• [What is required]: The lines to be copied are those below that contain "padStart".

• [Excerpted records]:

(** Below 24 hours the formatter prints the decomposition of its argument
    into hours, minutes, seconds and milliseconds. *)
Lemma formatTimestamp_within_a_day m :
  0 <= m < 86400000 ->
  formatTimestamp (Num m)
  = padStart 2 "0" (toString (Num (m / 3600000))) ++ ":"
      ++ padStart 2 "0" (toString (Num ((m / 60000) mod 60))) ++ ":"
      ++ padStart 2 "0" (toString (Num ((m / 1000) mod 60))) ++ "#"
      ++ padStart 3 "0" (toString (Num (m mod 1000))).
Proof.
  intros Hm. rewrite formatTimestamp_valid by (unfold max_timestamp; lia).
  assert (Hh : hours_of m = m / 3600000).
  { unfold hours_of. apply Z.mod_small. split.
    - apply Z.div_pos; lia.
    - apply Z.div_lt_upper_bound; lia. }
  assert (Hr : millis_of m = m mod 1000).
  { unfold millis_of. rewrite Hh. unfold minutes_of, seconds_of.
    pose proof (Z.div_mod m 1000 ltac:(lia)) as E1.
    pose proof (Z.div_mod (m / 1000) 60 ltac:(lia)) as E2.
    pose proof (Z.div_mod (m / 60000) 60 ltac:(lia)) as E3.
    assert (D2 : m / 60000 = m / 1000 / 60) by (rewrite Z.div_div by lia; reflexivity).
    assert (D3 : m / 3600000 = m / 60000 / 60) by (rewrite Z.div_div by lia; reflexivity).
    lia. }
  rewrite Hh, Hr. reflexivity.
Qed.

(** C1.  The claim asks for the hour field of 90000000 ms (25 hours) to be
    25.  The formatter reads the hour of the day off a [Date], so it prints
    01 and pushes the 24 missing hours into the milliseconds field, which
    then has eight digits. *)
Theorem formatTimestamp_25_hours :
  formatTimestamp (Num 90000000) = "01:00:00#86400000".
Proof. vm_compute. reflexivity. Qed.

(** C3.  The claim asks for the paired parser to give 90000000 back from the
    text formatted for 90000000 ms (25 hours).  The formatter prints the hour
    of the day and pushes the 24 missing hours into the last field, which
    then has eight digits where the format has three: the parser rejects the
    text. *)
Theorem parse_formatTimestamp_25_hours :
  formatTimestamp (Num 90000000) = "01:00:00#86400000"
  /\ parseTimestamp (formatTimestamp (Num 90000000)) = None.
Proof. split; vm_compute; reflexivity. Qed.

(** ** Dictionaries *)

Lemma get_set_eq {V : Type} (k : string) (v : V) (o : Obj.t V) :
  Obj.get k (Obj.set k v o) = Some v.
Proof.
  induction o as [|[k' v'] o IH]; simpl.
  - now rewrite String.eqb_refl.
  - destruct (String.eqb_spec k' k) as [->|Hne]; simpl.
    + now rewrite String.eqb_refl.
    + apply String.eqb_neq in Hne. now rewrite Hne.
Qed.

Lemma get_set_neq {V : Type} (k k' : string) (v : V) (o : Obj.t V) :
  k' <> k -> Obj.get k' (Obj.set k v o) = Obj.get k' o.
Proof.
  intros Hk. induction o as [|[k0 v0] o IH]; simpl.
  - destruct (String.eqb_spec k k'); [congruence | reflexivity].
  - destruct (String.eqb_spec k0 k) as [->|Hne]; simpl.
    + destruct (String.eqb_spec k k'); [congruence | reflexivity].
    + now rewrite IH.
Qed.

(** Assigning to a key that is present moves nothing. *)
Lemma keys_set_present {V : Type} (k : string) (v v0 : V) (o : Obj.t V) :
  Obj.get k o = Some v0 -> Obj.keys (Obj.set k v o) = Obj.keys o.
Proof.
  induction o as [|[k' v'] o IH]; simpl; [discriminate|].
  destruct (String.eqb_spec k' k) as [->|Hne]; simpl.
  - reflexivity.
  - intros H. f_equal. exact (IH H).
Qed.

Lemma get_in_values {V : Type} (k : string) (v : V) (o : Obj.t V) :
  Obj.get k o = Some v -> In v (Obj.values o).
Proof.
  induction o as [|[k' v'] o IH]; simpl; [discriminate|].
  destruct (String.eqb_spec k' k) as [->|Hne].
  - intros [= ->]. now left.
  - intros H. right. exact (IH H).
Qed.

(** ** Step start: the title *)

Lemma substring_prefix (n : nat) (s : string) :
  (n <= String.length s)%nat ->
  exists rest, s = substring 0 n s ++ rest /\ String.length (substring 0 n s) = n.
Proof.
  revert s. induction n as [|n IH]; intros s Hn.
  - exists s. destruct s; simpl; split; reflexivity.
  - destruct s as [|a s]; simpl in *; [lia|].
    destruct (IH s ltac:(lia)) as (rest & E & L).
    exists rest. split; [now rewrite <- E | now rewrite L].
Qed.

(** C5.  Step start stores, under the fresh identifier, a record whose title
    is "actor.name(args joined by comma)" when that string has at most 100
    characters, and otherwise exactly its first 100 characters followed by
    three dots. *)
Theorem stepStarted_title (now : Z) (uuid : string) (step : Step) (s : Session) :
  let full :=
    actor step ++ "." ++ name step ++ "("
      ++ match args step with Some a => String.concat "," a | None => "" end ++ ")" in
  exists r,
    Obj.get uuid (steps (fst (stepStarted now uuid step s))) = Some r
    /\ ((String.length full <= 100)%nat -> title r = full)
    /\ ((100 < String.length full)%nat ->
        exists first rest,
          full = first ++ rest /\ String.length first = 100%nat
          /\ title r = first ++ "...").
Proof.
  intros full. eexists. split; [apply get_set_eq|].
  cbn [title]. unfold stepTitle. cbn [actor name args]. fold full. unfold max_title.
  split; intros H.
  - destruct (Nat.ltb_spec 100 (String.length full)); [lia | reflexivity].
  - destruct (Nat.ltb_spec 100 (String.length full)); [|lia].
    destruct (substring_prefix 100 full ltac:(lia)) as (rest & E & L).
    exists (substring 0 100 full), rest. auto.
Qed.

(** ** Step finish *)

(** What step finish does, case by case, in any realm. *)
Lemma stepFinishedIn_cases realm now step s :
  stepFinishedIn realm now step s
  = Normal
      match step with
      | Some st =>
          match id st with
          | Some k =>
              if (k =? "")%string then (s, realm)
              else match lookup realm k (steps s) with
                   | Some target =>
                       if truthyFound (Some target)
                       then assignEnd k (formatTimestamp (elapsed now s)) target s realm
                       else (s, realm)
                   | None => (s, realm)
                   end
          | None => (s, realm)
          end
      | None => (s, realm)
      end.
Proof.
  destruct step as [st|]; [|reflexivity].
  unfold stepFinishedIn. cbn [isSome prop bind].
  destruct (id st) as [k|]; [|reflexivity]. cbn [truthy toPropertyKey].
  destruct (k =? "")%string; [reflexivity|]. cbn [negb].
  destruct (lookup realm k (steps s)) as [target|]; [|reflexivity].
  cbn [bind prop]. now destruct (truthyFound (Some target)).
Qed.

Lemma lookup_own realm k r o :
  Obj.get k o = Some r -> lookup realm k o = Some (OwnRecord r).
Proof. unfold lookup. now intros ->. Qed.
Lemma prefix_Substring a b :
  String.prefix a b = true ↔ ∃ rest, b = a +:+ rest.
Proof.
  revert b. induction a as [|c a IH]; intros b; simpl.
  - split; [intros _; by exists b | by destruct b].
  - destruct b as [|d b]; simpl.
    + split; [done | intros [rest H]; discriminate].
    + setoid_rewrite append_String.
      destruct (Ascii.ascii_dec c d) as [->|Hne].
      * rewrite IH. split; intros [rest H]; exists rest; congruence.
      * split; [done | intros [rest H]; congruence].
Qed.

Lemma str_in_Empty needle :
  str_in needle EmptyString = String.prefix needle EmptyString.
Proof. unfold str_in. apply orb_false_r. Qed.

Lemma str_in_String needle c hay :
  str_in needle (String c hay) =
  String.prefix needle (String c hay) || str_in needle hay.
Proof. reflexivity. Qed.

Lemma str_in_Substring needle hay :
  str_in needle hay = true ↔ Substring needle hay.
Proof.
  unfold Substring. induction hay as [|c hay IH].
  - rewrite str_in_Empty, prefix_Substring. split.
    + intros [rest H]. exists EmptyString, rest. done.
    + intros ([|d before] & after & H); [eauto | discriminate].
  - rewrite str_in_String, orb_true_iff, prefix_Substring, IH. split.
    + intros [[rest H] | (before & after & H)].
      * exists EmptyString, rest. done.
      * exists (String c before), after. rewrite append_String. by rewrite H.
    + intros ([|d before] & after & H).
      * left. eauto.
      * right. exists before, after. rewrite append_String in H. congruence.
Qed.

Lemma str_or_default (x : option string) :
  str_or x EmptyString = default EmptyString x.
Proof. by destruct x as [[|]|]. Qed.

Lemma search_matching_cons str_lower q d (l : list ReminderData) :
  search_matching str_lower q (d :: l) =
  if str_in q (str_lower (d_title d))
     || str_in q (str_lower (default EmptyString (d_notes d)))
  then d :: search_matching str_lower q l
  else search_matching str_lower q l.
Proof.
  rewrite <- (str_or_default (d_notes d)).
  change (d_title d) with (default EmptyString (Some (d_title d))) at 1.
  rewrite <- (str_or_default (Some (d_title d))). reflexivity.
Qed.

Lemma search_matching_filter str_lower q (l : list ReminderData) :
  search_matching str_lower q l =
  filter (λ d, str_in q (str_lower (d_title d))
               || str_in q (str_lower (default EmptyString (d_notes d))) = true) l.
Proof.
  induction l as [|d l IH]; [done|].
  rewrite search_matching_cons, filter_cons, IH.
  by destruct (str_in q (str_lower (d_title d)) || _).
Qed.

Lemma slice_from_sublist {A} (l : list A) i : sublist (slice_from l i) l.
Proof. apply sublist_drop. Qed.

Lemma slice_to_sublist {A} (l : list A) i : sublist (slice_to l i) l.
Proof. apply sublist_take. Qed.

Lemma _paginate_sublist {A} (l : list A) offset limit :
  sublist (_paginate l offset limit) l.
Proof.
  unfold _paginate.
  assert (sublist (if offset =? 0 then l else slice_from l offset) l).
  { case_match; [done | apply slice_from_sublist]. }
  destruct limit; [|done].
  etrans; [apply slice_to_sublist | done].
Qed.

• [Answer to the problem]:
  = padStart 2 "0" (toString (Num (m / 3600000))) ++ ":"
      ++ padStart 2 "0" (toString (Num ((m / 60000) mod 60))) ++ ":"
      ++ padStart 2 "0" (toString (Num ((m / 1000) mod 60))) ++ "#"
      ++ padStart 3 "0" (toString (Num (m mod 1000))).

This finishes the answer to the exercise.